LLVM Discussion Forums

Record types?

Hello everybody,

We are currently working on a (dataflow) dialect.
As part of the lowering pass, we need to express and manipulate C-like
record types (and pointers to them) to represent structured states.

This is standard compiler work, so I wonder if someone has already done
it in MLIR.

Best,
Dumitru

@ftynse wrote a proposal to support mutually recursive structs here: [RFC] First-Party Support for LLVM Types.
There is also a starting effort to do so in the SPIR-V dialect. You can find my dev branch here: https://github.com/KareemErgawy/llvm-project/tree/mlir/spirv/support_recursive_structs. It is still very early but we are trying to adopt the above linked proposal to have a unified approach as much as possible.

The main difference between the LLVM dialect and the SPIR-V one (at least the main difference I am aware of now) is type-closedness. LLVM dialect is proposed to be closed in the sense that not even standard types are reused in the dialect but rather duplication is allowed in order to make things like type printing easier to handle.

On the other hand, this is not the case for SPIR-V where standard types are reused and therefore more substantial infrastructure changes might be needed in MLIR.

1 Like

There’s also an implementation available.

Just to clarify, LLVM types are sufficiently different from standard types to mandate separate modeling. For example, standard integers can be signless, signed or unsigned whereas LLVM integers can only be signless. This is clearly stated in the proposal. I’m not doing this because I’m too lazy to write a more complicated parser. This is proper separation of concerns that makes sure LLVM dialect is tied to LLVM IR, not the choices MLIR will want to do about standard types in the future.

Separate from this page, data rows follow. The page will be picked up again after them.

(** What the stratified split computes once its checks have passed. *)
Lemma StratifiedShuffleSplit_spec
    (y classes : list scalar) (n_test n_train seed : nat) (d : scalar) :
  n_train + n_test = length y ->
  0 < n_train -> 0 < n_test ->
  np_unique y = Ok classes ->
  (forall c, In c classes -> 2 <= count_scalar c y) ->
  length classes <= n_train ->
  length classes <= n_test ->
  exists train test,
    (forall global,
        StratifiedShuffleSplit y n_test n_train (Some seed) global
        = (Ok (train, test), global))
    /\ Permutation (train ++ test) (seq 0 (length y))
    /\ length train = n_train
    /\ length test = n_test
    /\ (forall c,
        let total := count_scalar c y in
        let in_train := count_scalar c (map (fun i => nth i y d) train) in
        let in_test := count_scalar c (map (fun i => nth i y d) test) in
        in_train + in_test = total
        /\ total * n_train < (in_train + 1) * length y
        /\ in_train * length y < total * n_train + length y
        /\ total * n_test < (in_test + 1) * length y
        /\ in_test * length y < total * n_test + length y).
Proof.
  intros Hsizes Htrain Htest Hu Hmin Hktrain Hktest.
  destruct (np_unique_classes y classes Hu) as [Hnd Hcl].
  set (N := length y) in *.
  set (class_counts := map (fun c => count_scalar c y) classes).
  set (class_indices :=
         map (fun c => flatnonzero (fun v => scalar_eqb v c) y) classes).
  assert (Hall : forall c, In c y -> In c classes) by (intros c; apply Hcl).
  assert (Htotal : list_sum class_counts = N) by now apply class_counts_sum.
  assert (Hlen_cc : length class_counts = length classes)
    by (unfold class_counts; now rewrite length_map).
  assert (Hcc : forall j, j < length classes ->
            nth j class_counts 0 = count_scalar (nth j classes d) y).
  { intros j Hj. unfold class_counts.
    rewrite (nth_indep _ 0 (count_scalar d y)) by now rewrite length_map.
    apply (map_nth (fun c => count_scalar c y)). }
  (* the draws, from the seeded generator *)
  destruct (approximate_mode_spec class_counts n_train (RandomState seed))
    as [n_i [r1 [Hrun1 [Hlen1 [Hsum1 Hshare]]]]]; [lia|lia|].
  rewrite Htotal in Hshare.
  assert (Hle : forall j, j < length class_counts ->
            nth j n_i 0 <= nth j class_counts 0).
  { intros j Hj. destruct (Hshare j Hj) as [_ Hup]. nia. }
  set (remaining := map (fun p => fst p - snd p) (combine class_counts n_i)).
  assert (Hrem_sum : list_sum remaining = n_test).
  { pose proof (list_sum_sub_combine class_counts n_i (eq_sym Hlen1) Hle) as Hs.
    fold remaining in Hs. lia. }
  assert (Hlen_rem : length remaining = length class_counts).
  { unfold remaining. rewrite length_map, length_combine. lia. }
  assert (Hrun2 : _approximate_mode remaining n_test r1 = (Ok remaining, r1))
    by now apply approximate_mode_exact.
  assert (Hlen_ci : length class_indices = length classes)
    by (unfold class_indices; now rewrite length_map).
  assert (Hci : forall j, j < length classes ->
            length (nth j class_indices []) = nth j class_counts 0).
  { intros j Hj. rewrite (Hcc j Hj). unfold class_indices.
    rewrite (nth_indep _ [] (flatnonzero (fun v => scalar_eqb v d) y))
      by now rewrite length_map.
    rewrite (map_nth (fun c => flatnonzero (fun v => scalar_eqb v c) y)).
    symmetry. apply count_scalar_flatnonzero. }
  destruct (split_classes_spec class_indices n_i remaining r1)
    as [trs [tes [r2 [Hrun3 Hcs]]]]; [lia|lia| |].
  { intros j Hj. rewrite Hlen_ci in Hj. rewrite (Hci j Hj). unfold remaining.
    rewrite nth_sub_combine by lia. specialize (Hle j). lia. }
  pose proof (permutation_Permutation (List.concat trs) r2) as Hp1.
  destruct (permutation (List.concat trs) r2) as [train r3] eqn:Ep1. simpl in Hp1.
  pose proof (permutation_Permutation (List.concat tes) r3) as Hp2.
  destruct (permutation (List.concat tes) r3) as [test r4] eqn:Ep2. simpl in Hp2.
  exists train, test.
  destruct (class_split_lengths _ _ _ _ _ Hcs) as [Hl1 Hl2].
  assert (Hperm : Permutation (train ++ test) (seq 0 N)).
  { eapply Permutation_trans;
      [apply Permutation_app; apply Permutation_sym; eassumption|].
    eapply Permutation_trans; [apply (class_split_Permutation _ _ _ _ _ Hcs)|].
    now apply class_indices_all. }
  split; [|split; [exact Hperm|split; [|split]]].
  - intros global. unfold StratifiedShuffleSplit.
    assert (Hv : _validate_shuffle_split_int (length y) n_test n_train
                 = Ok (n_train, n_test)).
    { unfold _validate_shuffle_split_int. fold N.
      destruct (Nat.leb_spec N n_test); [lia|].
      destruct (Nat.eqb_spec n_test 0); [lia|].
      destruct (Nat.leb_spec N n_train); [lia|].
      destruct (Nat.eqb_spec n_train 0); [lia|].
      destruct (Nat.ltb_spec N (n_train + n_test)); [lia|]. reflexivity. }
    unfold bind at 1, lift at 1. rewrite Hv. cbn [fst snd].
    unfold bind at 1, lift at 1. rewrite Hu.
    fold class_counts. fold class_indices.
    destruct (np_min_lower_bound class_counts 2) as [least [Hleast Hl]].
    { destruct class_counts; [simpl in Htotal; lia|discriminate]. }
    { intros x Hx. unfold class_counts in Hx. apply in_map_iff in Hx.
      destruct Hx as [c [<- Hc]]. now apply Hmin. }
    unfold bind at 1, lift at 1. rewrite Hleast.
    destruct (Nat.ltb_spec least 2); [lia|].
    destruct (Nat.ltb_spec n_train (length classes)); [lia|].
    destruct (Nat.ltb_spec n_test (length classes)); [lia|].
    unfold with_random_state. f_equal.
    unfold bind at 1. rewrite Hrun1. fold remaining.
    unfold bind at 1. rewrite Hrun2.
    unfold bind at 1. rewrite Hrun3. cbn [fst snd].
    unfold bind at 1, draw at 1. rewrite Ep1.
    unfold bind at 1, draw at 1. rewrite Ep2. reflexivity.
  - rewrite <- (Permutation_length Hp1). lia.
  - rewrite <- (Permutation_length Hp2). lia.
  - intros c. cbv zeta.
    rewrite (count_scalar_Permutation c _ _
               (Permutation_map (fun i => nth i y d) (Permutation_sym Hp1))).
    rewrite (count_scalar_Permutation c _ _
               (Permutation_map (fun i => nth i y d) (Permutation_sym Hp2))).
    rewrite !count_scalar_map.
    destruct (in_dec (fun a b => match Bool.bool_dec (scalar_eqb a b) true with
                                 | left e => left (proj1 (scalar_eqb_eq a b) e)
                                 | right n =>
                                     right (fun e => n (proj2 (scalar_eqb_eq a b) e))
                                 end) c classes) as [Hin|Hnin].
    + destruct (In_nth classes c d Hin) as [j [Hj Hjc]]. subst c.
      destruct (class_split_counts y d classes n_i remaining trs tes Hnd Hcs j Hj)
        as [Hc1 Hc2].
      rewrite Hc1, Hc2. rewrite <- (Hcc j Hj).
      assert (Hj' : j < length class_counts) by lia.
      destruct (Hshare j Hj') as [Hlo Hup]. specialize (Hle j Hj').
      unfold remaining. rewrite nth_sub_combine by lia.
      assert (Hn : n_test = N - n_train) by lia.
      split; [lia|]. split; [assumption|]. split; [assumption|]. nia.
    + assert (Hzero : count_scalar c y = 0).
      { apply count_scalar_zero. intros Hc. apply Hnin. now apply Hall. }
      assert (Hnone : forall l, (forall i, In i l -> i < N) ->
                length (filter (fun i => scalar_eqb (nth i y d) c) l) = 0).
      { intros l Hl. apply filter_length_zero. intros i Hi.
        apply scalar_eqb_neq. intros Hc. apply Hnin. apply Hall. rewrite <- Hc.
        apply nth_In. now apply Hl. }
      assert (Hb : forall i, In i (List.concat trs ++ List.concat tes) -> i < N).
      { intros i Hi.
        apply (Permutation_in _ (class_split_Permutation _ _ _ _ _ Hcs)) in Hi.
        apply (Permutation_in _ (class_indices_all y classes Hnd Hall)) in Hi.
        apply in_seq in Hi. lia. }
      rewrite Hzero, !Hnone by (intros i Hi; apply Hb, in_app_iff; auto).
      lia.
Qed.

Going back to the original question, if this is something that is being done for the purpose of lowering to LLVM IR and the structures are exactly C-like, you may want to consider using LLVM types.

2 Likes

Thanks for the clarification and sorry for any newbie inaccuracies :).

Dumutru,

CIRCT has a handshake dialect: https://github.com/llvm/circt/tree/master/include/circt/Dialect/Handshake. I’d be interested in understanding how what you’re doing is different, or if we can extend the handshake dialect to cover your use cases.

Steve

1 Like

Dear Stephen,

I looked into your link, and there’s only source code, with little documentation.
From what I read (but recall that I’m not completely fluent in MLIR):

  • It seems that you want to represent some form of handshake logic (hence the point-to-point variables with only one user) plus some extensions, such as non-deterministic merges and load/store. By comparison, our objective is to stick 100% to the static single assignment credo of synchronous approaches. Our values can be read by multiple destinations, and everything is deterministic.
  • Our dialect has less operations than yours (node, instance, when, merge, fby and a form of yield, all of them deterministic), but we assume that we can use constants, function calls and function call-like operations (e.g. addi) from other dialects. You define new constructs for these (to keep the dialect self-sufficient?).
  • Like always in synchronous languages, the difficulty is not (only) in defining the language constructs, but in analysis – dependence and the so-called clock analysis that ensures initialization and activation are consistent). This is covered by dedicated verification passes. In handshake logic, if you don’t explicitly use non-deterministic constructs, determinism is ensured by construction, it’s liveness that poses problems. I didn’t see liveness verification code in your sources. How do you cover correctness?

To conclude:

  • My interest in this is allowing the native MLIR representation of real-time code, but some other things can be done, more related to efficient HPC code generation (we interact with @albertcohen and @Ulysse).
  • The lowering process we envision has several steps, and two of them are currently only partial. When we do, we will make the whole code open. Of the parts we have, dependence and clock analysis are the most important, followed by the first steps of lowering which move from implicit clocks to explicit activation conditions (needed to generate sequential code in the end).

If you are interested, I can continue with the explanations, and we can discuss, possibly also with @albertcohen and @Ulysse, which we know for a long time.

Best regards,
Dumitru

Actually, the handshake runner currently is limited to single reader single writer, but this limitation should get removed. The model can be more general, but converting to single reader single writer before lowering can simplify some lowerings.

OK, I understand synchronous languages. The handshake dialect we built is intended to model semantics closer to Kahn Process Networks, so there is no clock, and no concept of absent (although non-deterministic merges blur this distinction).

This would be very cool. I think there are other interesting places where this could interplay with CIRCT.